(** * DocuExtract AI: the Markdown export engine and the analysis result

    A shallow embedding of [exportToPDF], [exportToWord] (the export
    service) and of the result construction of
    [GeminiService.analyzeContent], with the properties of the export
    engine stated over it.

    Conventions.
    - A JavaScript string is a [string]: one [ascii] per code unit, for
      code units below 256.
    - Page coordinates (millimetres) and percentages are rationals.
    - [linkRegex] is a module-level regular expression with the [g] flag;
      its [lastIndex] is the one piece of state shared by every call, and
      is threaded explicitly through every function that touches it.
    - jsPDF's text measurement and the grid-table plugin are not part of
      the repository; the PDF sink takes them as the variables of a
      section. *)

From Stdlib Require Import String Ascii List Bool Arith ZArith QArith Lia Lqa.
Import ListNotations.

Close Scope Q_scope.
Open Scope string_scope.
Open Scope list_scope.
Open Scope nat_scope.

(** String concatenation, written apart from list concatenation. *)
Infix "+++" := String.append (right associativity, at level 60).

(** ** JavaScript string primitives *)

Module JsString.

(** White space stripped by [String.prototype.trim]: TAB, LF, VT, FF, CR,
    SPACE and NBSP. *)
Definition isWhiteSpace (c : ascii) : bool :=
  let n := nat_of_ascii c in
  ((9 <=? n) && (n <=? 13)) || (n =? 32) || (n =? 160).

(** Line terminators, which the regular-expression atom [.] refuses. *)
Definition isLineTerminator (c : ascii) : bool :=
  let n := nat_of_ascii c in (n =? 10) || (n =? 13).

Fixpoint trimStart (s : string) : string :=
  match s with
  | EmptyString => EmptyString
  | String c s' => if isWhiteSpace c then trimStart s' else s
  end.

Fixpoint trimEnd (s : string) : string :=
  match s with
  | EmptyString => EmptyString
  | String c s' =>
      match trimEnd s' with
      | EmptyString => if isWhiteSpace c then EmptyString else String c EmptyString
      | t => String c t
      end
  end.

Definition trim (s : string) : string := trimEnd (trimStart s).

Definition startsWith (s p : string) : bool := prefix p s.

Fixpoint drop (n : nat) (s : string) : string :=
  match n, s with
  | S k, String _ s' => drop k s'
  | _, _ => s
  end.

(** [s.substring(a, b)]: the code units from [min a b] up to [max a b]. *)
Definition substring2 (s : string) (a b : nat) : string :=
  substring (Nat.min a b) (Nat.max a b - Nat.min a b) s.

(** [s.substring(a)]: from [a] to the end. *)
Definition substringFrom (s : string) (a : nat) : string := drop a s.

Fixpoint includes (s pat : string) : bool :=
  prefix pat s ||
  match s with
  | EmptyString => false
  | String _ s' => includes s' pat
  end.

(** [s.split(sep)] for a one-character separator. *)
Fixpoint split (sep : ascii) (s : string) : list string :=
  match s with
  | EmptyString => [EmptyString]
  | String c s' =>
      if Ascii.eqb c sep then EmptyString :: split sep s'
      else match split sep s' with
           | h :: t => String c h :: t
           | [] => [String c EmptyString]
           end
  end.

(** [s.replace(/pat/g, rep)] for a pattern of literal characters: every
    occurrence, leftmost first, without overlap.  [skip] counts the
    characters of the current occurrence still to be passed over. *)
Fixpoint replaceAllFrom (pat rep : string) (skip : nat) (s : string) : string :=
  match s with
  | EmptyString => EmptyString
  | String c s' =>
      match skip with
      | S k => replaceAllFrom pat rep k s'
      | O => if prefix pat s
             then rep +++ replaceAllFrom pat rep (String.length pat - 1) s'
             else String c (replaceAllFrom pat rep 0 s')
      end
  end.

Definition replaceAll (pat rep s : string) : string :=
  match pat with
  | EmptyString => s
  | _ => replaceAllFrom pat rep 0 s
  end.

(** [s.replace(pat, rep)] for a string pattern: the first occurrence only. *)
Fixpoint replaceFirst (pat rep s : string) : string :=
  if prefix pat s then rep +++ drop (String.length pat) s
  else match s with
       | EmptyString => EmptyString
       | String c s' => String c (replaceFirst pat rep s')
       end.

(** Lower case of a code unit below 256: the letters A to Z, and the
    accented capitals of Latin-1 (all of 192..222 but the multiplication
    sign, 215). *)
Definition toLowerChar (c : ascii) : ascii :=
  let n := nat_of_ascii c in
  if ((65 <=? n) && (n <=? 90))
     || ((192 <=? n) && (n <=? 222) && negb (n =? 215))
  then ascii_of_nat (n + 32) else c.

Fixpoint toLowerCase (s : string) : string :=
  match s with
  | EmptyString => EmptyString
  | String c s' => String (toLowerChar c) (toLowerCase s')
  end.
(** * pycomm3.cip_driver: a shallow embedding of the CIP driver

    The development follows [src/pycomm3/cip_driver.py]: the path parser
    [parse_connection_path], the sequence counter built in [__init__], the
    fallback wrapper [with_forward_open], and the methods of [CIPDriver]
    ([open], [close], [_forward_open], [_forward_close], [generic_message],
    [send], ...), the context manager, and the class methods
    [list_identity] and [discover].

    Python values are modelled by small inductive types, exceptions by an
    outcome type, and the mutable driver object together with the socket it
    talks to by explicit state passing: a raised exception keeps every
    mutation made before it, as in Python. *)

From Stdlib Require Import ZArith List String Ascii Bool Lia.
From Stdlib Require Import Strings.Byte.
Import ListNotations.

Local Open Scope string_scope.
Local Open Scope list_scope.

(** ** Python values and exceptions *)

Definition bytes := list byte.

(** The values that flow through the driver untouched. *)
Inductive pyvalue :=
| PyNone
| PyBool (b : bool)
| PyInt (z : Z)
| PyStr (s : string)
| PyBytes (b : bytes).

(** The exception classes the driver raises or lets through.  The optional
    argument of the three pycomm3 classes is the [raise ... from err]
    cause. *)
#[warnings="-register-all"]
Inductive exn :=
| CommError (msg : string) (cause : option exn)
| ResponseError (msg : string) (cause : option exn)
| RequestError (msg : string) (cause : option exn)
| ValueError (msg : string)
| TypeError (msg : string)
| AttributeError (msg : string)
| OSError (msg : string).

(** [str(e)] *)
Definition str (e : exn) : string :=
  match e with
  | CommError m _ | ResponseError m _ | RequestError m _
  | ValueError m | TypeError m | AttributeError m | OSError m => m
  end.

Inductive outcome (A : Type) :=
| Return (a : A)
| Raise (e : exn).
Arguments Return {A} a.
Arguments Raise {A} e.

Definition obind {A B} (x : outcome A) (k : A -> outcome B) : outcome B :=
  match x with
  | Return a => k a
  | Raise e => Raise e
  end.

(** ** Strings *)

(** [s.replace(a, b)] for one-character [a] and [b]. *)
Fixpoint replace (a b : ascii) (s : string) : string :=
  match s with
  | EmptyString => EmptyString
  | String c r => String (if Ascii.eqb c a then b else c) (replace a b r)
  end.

----------

DESCRIPTION OF THE TASK
Each line of the records above, from the first through the one containing "From Stdlib Require Import String Ascii", is to be retyped exactly; no other line belongs.

REPLY
(** * DocuExtract AI: the Markdown export engine and the analysis result

    A shallow embedding of [exportToPDF], [exportToWord] (the export
    service) and of the result construction of
    [GeminiService.analyzeContent], with the properties of the export
    engine stated over it.

    Conventions.
    - A JavaScript string is a [string]: one [ascii] per code unit, for
      code units below 256.
    - Page coordinates (millimetres) and percentages are rationals.
    - [linkRegex] is a module-level regular expression with the [g] flag;
      its [lastIndex] is the one piece of state shared by every call, and
      is threaded explicitly through every function that touches it.
    - jsPDF's text measurement and the grid-table plugin are not part of
      the repository; the PDF sink takes them as the variables of a
      section. *)

From Stdlib Require Import String Ascii List Bool Arith ZArith QArith Lia Lqa.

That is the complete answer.